Task item: Give back exactly the lines of the material below, starting with the line with "assert (∃ t, m1" and going on through the line with "Hz as [?|[->|?]%elem_of_cons];".

==================================================

Lemma free_spec s l A bp n Q E : inv s l A → A !! bp = Some n →
  (∀ s' l', inv s' l' (delete bp A) → (length l' ≤ S (length l))%nat → (∃ x, x ∈ l' ∧ n ≤ x.2) →
     payloads_kept (delete bp A) s s' → brk s' = brk s → avail s' = avail s → Q tt s') →
  uwp (free (bp + 16)) s Q E.
Proof.
  intros Hi Hbp HQ. unfold free. replace (bp + 16 - 16) with bp by lia.
  destruct (inv_alloc _ _ _ _ Hi _ _ Hbp) as [Hh Hsz]. pose proof Hh as (Hn & Hb & Ht). cbn in Hn, Hb, Ht.
  uwp_step. uwp_step. apply uwp_bind.
  pose proof (inv_length _ _ _ _ Hi) as Hlen.
  eapply (free_find_spec base s l A); [exact Hi|lia| |lia|].
  { intros (x & -> & Hx)%list_elem_of_fmap. eapply (alloc_not_free base s l A _ n x); [done..|by right|done]. }
  intros m1 y m2 Hl Hy Hm2. uwp_step. uwp_step.
  destruct (merge_next base s l A bp n m1 y m2) as (n1 & m2' & Hfit & Hsub & Hlen' & Hn1 & Hseg & Hss & Hmerge); [done..|].
  destruct (inv_ptr base s l A m1 y m2 Hi Hl) as [Hptr Hysz].
  assert (u32 n1 = n1) as Hu1 by (apply (inv_u32 s l A (bp, n1) Hi); destruct Hfit as [[? ?] _ _]; split_and!; cbn; lia).
  rewrite Hptr, Hsz. set (h1 := <[bp := Header (next m2' base) n1]> (hdrs s)).
  apply uwp_bind. eapply uwp_mono.
  { apply (release_next s bp (next m2 base) n n1 (next m2' base) Hsz Hu1 Hmerge). }
  2: by intros. intros _ ? ->. uwp_step. uwp_step. apply uwp_bind.
  set (s1 := UM _ _ _ _).
  destruct (inv_release base s l A bp n m1 y m2 n1 m2') as (l' & Hi' & Hl' & Hx); [done..|]. cbv zeta in Hi'. fold h1 in Hi'.
  assert (y ∈ (base, 0) :: l) as Hyin by (rewrite Hl; apply elem_of_app; right; left).
  eapply uwp_mono.
  { apply (release_prev s1 y.1 bp y.2 n1 (next m2' base)); [..|intros Hm].
    - unfold size, hd_at in *. cbn. rewrite lookup_insert_ne by lia. done.
    - unfold size, hd_at. cbn. by rewrite lookup_insert_eq.
    - unfold ptr, hd_at. cbn. by rewrite lookup_insert_eq.
    - lia.
    - destruct Hfit as [[? ?] _ _]. destruct (inv_above base s l A y Hi Hyin). destruct (inv_top _ _ _ _ Hi). apply u32_small. lia. }
  2: by intros. intros _ ? ->. uwp_step. unfold set_freep. cbn. eapply HQ; [exact Hi'|done|done| |done|done].
  intros b k a [Hne Hb']%lookup_delete_Some Ha. cbn.
  pose proof (list_outside s l A b k y a Hi Hb' Hyin Ha). pose proof (alloc_outside s l A b k bp n a Hi Hb' Hbp (not_eq_sym Hne) Ha).
  by rewrite !lookup_insert_ne by done.
Qed.

(** ** [morecore] *)

(** A fresh block at the break counts as handed out until it is freed. *)
Lemma inv_grow s l A k nu : inv s l A → k = 16 * nu → 0 < nu → k ≤ avail s →
  A !! brk s = None ∧
  inv (UM (<[brk s := Header (ptr s (brk s)) nu]> (hdrs s)) (freep s) (brk s + k) (avail s - k)) l (<[brk s := nu]> A).
Proof.
  intros Hi -> Hnu Hk. pose proof (inv_brk _ _ _ _ Hi) as Hb.
  assert (∀ a n, A !! a = Some n → a + 16 * n ≤ brk s ∧ 0 < n ∧ base + 16 ≤ a) as HA.
  { intros a n Ha. destruct (inv_alloc _ _ _ _ Hi _ _ Ha) as [(? & ? & ?) _]. cbn in *. lia. }
  assert (∀ x, x ∈ l → x.1 + 16 * x.2 ≤ brk s ∧ 0 < x.2 ∧ base + 16 ≤ x.1) as Hl.
  { intros x Hx. destruct (inv_free _ _ _ _ Hi _ Hx) as (? & ? & ?). lia. }
  assert (A !! brk s = None) as Hnone by (destruct (A !! brk s) eqn:Ha; [apply HA in Ha; lia|done]).
  split; [done|]. split; cbn.
  - pose proof (inv_seg _ _ _ _ Hi) as Hseg. eapply seg_insert in Hseg; [exact Hseg|].
    intros (x & Hx & Hin)%list_elem_of_fmap. apply elem_of_cons in Hin as [->|Hin]; [cbn in Hx; lia|]. specialize (Hl x Hin). lia.
  - apply Hi.
  - intros x Hx. specialize (Hl x Hx). unfold in_heap. cbn. lia.
  - apply Hi.
  - intros a n. destruct (decide (a = brk s)) as [->|Hne].
    + rewrite lookup_insert_eq. intros [= ->]. unfold in_heap, size, hd_at. cbn. rewrite lookup_insert_eq. cbn. lia.
    + rewrite lookup_insert_ne by done. intros Ha. destruct (inv_alloc _ _ _ _ Hi _ _ Ha) as [(? & ? & ?) Hsz].
      unfold in_heap, size, hd_at in *. cbn in *. rewrite lookup_insert_ne by done. split; [lia|done].
  - intros a n b m Ha Hb' Hne. unfold apart. cbn.
    apply lookup_insert_Some in Ha as [[<- <-]|[? Ha]]; apply lookup_insert_Some in Hb' as [[<- <-]|[? Hb']]; [done|apply HA in Hb'; lia|apply HA in Ha; lia|].
    by apply (inv_apart _ _ _ _ Hi a n b m).
  - intros a n x Ha Hx. specialize (Hl x Hx) as ?. unfold apart. cbn. apply lookup_insert_Some in Ha as [[<- <-]|[? Ha]]; [lia|].
    by apply (inv_gap _ _ _ _ Hi a n x).
  - destruct (inv_top _ _ _ _ Hi). lia.
  - lia.
Qed.

(** The bytes [morecore] asks for. *)
Definition core_bytes (nu : Z) : Z := 16 * Z.max 4096 nu.

Lemma morecore_spec s l A nu Q E : inv s l A → 0 < nu → 16 * nu < 2147483648 →
  (avail s < core_bytes nu → Q 0 s) →
  (∀ s' l', core_bytes nu ≤ avail s → inv s' l' A → (length l' ≤ S (length l))%nat → (∃ x, x ∈ l' ∧ nu ≤ x.2) → payloads_kept A s s' →
     brk s' = brk s + core_bytes nu → avail s' = avail s - core_bytes nu → Q (freep s') s') →
  uwp (morecore nu) s Q E.
Proof.
  intros Hi Hnu Hlt HQ0 HQ. unfold morecore.
  assert ((if nu <? 4096 then 4096 else nu) = Z.max 4096 nu) as -> by (destruct (Z.ltb_spec nu 4096); lia).
  assert (Z.max 4096 nu * 16 = core_bytes nu) as -> by (unfold core_bytes; lia). apply uwp_bind. unfold sbrk.
  assert (s32 (core_bytes nu) = core_bytes nu) as -> by (apply s32_small; unfold core_bytes; lia).
  unfold uwp at 1. rewrite (proj2 (Z.leb_le 0 _)) by (unfold core_bytes; lia). pose proof (inv_brk _ _ _ _ Hi) as Hb.
  destruct (Z.leb_spec (core_bytes nu) (avail s)) as [Hle|Hgt].
  2: { cbn. by apply HQ0. }
  rewrite (proj2 (Z.eqb_neq _ _)) by lia.
  destruct (inv_grow s l A (core_bytes nu) (Z.max 4096 nu) Hi) as [Hnone Hi']; [done|lia|done|].
  uwp_step. uwp_step. apply uwp_bind. unfold set_size, set_hdr. cbn [hdrs freep brk avail].
  assert (u32 (Z.max 4096 nu) = Z.max 4096 nu) as -> by (apply u32_small; lia).
  eapply (free_spec _ l _ (brk s)); [exact Hi'|apply lookup_insert_eq|].
  intros s' l' Hi2 Hlen (x & Hx & Hxs) Hkept Hb' Ha'. rewrite delete_insert_id in Hi2, Hkept by done. cbn in *.
  uwp_steps. eapply HQ; [done..|exists x; split; [done|lia]| |done|done].
  intros b n a Hb2 Ha2. rewrite (Hkept b n a Hb2 Ha2). apply lookup_insert_ne.
  destruct (inv_alloc _ _ _ _ Hi _ _ Hb2) as [(? & ? & ?) _]. cbn in *. lia.
Qed.

(** ** [malloc] *)

(** A part of the block [x] leaves the list. *)
Lemma inv_hand_out s l A x h f l' q nu nx : inv s l A → x ∈ l → 0 < nu → x.1 ≤ q → q + 16 * nu ≤ x.1 + 16 * x.2 →
  seg h ((base, 0) :: l') base → StronglySorted before ((base, 0) :: l') → f ∈ base :: l'.*1 →
  (∀ z, z ∈ l' → 0 < z.2 ∧ apart (q, nu) z ∧ ∃ z0, z0 ∈ l ∧ z.1 = z0.1 ∧ z.2 ≤ z0.2) →
  h !! q = Some (Header nx nu) → (∀ a n, A !! a = Some n → h !! a = hdrs s !! a) →
  inv (UM h f (brk s) (avail s)) l' (<[q := nu]> A).
Proof.
  intros Hi Hx Hnu Hq Hqx Hseg Hss Hf Hl' Hhq Hh. destruct (inv_free _ _ _ _ Hi x Hx) as (Hx0 & Hx1 & Hx2).
  assert (∀ a n, A !! a = Some n → apart (a, n) (q, nu)) as HA.
  { intros a n Ha. pose proof (inv_gap _ _ _ _ Hi a n x Ha Hx). destruct (inv_alloc _ _ _ _ Hi _ _ Ha) as [[? _] _]. unfold apart in *. cbn in *. lia. }
  split; cbn; [done|done| |done| | | |apply Hi|apply Hi].
  - intros z Hz. destruct (Hl' z Hz) as (? & _ & z0 & Hz0 & ? & ?). destruct (inv_free _ _ _ _ Hi z0 Hz0) as (? & ? & ?). unfold in_heap. cbn. lia.
  - intros a n [[<- <-]|[? Ha]]%lookup_insert_Some; unfold size, hd_at; cbn.
    + rewrite Hhq. unfold in_heap. cbn. lia.
    + destruct (inv_alloc _ _ _ _ Hi _ _ Ha) as [? Hsz]. by rewrite (Hh a n Ha).
  - intros a n b m [[<- <-]|[? Ha]]%lookup_insert_Some [[<- <-]|[? Hb]]%lookup_insert_Some Hne; [done| | |by apply (inv_apart _ _ _ _ Hi a n b m)].
    + specialize (HA b m Hb). unfold apart in *. lia.
    + by apply HA.
  - intros a n z [[<- <-]|[? Ha]]%lookup_insert_Some Hz; destruct (Hl' z Hz) as (? & ? & z0 & Hz0 & ? & ?); [done|].
    pose proof (inv_gap _ _ _ _ Hi a n z0 Ha Hz0). unfold apart in *. cbn in *. lia.
Qed.

(** What is on the list around a block that is taken. *)
Lemma around s l A m1 y x m2 : inv s l A → (base, 0) :: l = m1 ++ y :: x :: m2 →
  x ∈ l ∧ (∀ z, z ∈ m1 ++ [y] → before z x ∧ 0 ≤ z.2) ∧ (∀ z, z ∈ m2 → before x z) ∧ y ∈ (base, 0) :: l ∧
  (∀ z, z ∈ m1 ++ y :: m2 → z ≠ (base, 0) → z ∈ l ∧ apart x z) ∧
  ∃ t, m1 ++ [y] = (base, 0) :: t ∧ l = t ++ x :: m2.
Proof.
  intros Hi Hl. pose proof (inv_sorted _ _ _ _ Hi) as Hs. rewrite Hl, cons_middle, app_assoc in Hs. apply ss_app in Hs as (_ & Hs & H12).
  apply ss_cons in Hs as [_ Hx2].
  assert (∃ t, m1 ++ [y] = (base, 0) :: t ∧ l = t ++ x :: m2) as (t & Ht & Hlt).
  { rewrite cons_middle, app_assoc in Hl. destruct (m1 ++ [y]) as [|b t] eqn:Hb; [by destruct m1|]. cbn in Hl. injection Hl as <- ->. eauto. }
  assert (x ∈ l) as Hx by (rewrite Hlt; apply elem_of_app; right; left).
  assert (∀ z, z ∈ m1 ++ [y] → before z x ∧ 0 ≤ z.2) as Hz1.
  { intros z Hz. split; [apply H12; [done|left]|]. eapply (inv_above base s l A z Hi). rewrite Hl, cons_middle, app_assoc. apply elem_of_app. by left. }
  split_and!; [done..| | |by exists t].
  - rewrite Hl. apply elem_of_app. right. left.
  - intros z Hz Hne. assert (z ∈ (base, 0) :: l) as Hin.
    { rewrite Hl. apply elem_of_app in Hz as [?|[->|?]%elem_of_cons]; apply elem_of_app; [by left|right; left|right; right; by right]. }
    apply elem_of_cons in Hin as [?|Hin]; [done|]. split; [done|]. rewrite cons_middle, app_assoc in Hz. unfold apart.
    apply elem_of_app in Hz as [Hz|Hz]; [specialize (Hz1 z Hz)|specialize (Hx2 z Hz)]; unfold before in *; lia.
Qed.

(** Taking the whole of a block off the list. *)
Lemma inv_take_all s l A m1 y x m2 : inv s l A → (base, 0) :: l = m1 ++ y :: x :: m2 →
  ∃ l', inv (UM (<[y.1 := Header (ptr s x.1) y.2]> (hdrs s)) y.1 (brk s) (avail s)) l' (<[x.1 := x.2]> A).
Proof.
  intros Hi Hl. destruct (around s l A m1 y x m2 Hi Hl) as (Hx & Hz1 & Hz2 & Hy & Hap & t & Ht & Hlt).
  destruct (inv_free _ _ _ _ Hi x Hx) as (Hx0 & _ & _).
  assert (m1 ++ y :: m2 = (base, 0) :: t ++ m2) as Hl' by (rewrite cons_middle, app_assoc, Ht; done).
  pose proof (inv_seg _ _ _ _ Hi) as Hseg. rewrite Hl in Hseg. apply chain_app in Hseg as [Hs1 [_ Hs2]]. destruct Hs2 as [Hxh Hs2].
  pose proof (inv_sorted _ _ _ _ Hi) as Hs. rewrite Hl in Hs. pose proof Hs as (Hsm1 & Hsy & Hsx)%ss_app. apply ss_cons in Hsy as [[Hsm2 _]%ss_cons Hsy].
  exists (t ++ m2). assert (ptr s x.1 = next m2 base) as -> by (unfold ptr, hd_at; by rewrite Hxh).
  assert (y.1 ≠ x.1 ∧ ∀ z, z ∈ m2 → y.1 ≠ z.1) as [Hyx Hy2].
  { destruct (Hz1 y) as [Hb ?]; [apply elem_of_app; right; left|]. unfold before in *. split; [lia|]. intros z Hz. specialize (Hz2 z Hz). lia. }
  eapply (inv_hand_out s l A x _ _ _ _ _ (next m2 base)); [done|done|done|lia|lia|..]; rewrite <-?Hl'.
  - apply chain_app. split; [|split; [by rewrite lookup_insert_eq|]]; (eapply chain_frame; [|eassumption]); intros z Hz; apply lookup_insert_ne.
    + specialize (Hsx z y Hz ltac:(left)). assert (0 ≤ z.2) by (apply Hz1, elem_of_app; by left). unfold before in *. lia.
    + by apply Hy2.
  - apply ss_app. split_and!; [done| |].
    + apply ss_cons. split; [done|]. intros z Hz. apply Hsy. by right.
    + intros z w Hz Hw. apply Hsx; [done|]. apply elem_of_cons in Hw as [->|?]; [left|right; by right].
  - change (base :: (t ++ m2).*1) with (((base, 0) :: t ++ m2).*1). rewrite <-Hl', fmap_app. apply elem_of_app. right. left.
  - intros z Hz. assert (z ∈ l) as Hzl by (rewrite Hlt; apply elem_of_app in Hz as [?|?]; apply elem_of_app; [by left|right; by right]).
    destruct (inv_free _ _ _ _ Hi z Hzl) as (? & ? & ?). split_and!; [done| |by exists z].
    destruct x as [x1 x2]. apply Hap; [rewrite Hl'; by right|]. intros ->. cbn in *. lia.
  - rewrite lookup_insert_ne by done. exact Hxh.
  - intros a n Ha. apply lookup_insert_ne. apply not_eq_sym. by eapply (alloc_not_free base s l A a n y).
Qed.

==================================================

Problem solution:
  assert (∃ t, m1 ++ [y] = (base, 0) :: t ∧ l = t ++ x :: m2) as (t & Ht & Hlt).
  { rewrite cons_middle, app_assoc in Hl. destruct (m1 ++ [y]) as [|b t] eqn:Hb; [by destruct m1|]. cbn in Hl. injection Hl as <- ->. eauto. }
  assert (x ∈ l) as Hx by (rewrite Hlt; apply elem_of_app; right; left).
  assert (∀ z, z ∈ m1 ++ [y] → before z x ∧ 0 ≤ z.2) as Hz1.
  { intros z Hz. split; [apply H12; [done|left]|]. eapply (inv_above base s l A z Hi). rewrite Hl, cons_middle, app_assoc. apply elem_of_app. by left. }
  split_and!; [done..| | |by exists t].
  - rewrite Hl. apply elem_of_app. right. left.
  - intros z Hz Hne. assert (z ∈ (base, 0) :: l) as Hin.
    { rewrite Hl. apply elem_of_app in Hz as [?|[->|?]%elem_of_cons]; apply elem_of_app; [by left|right; left|right; right; by right]. }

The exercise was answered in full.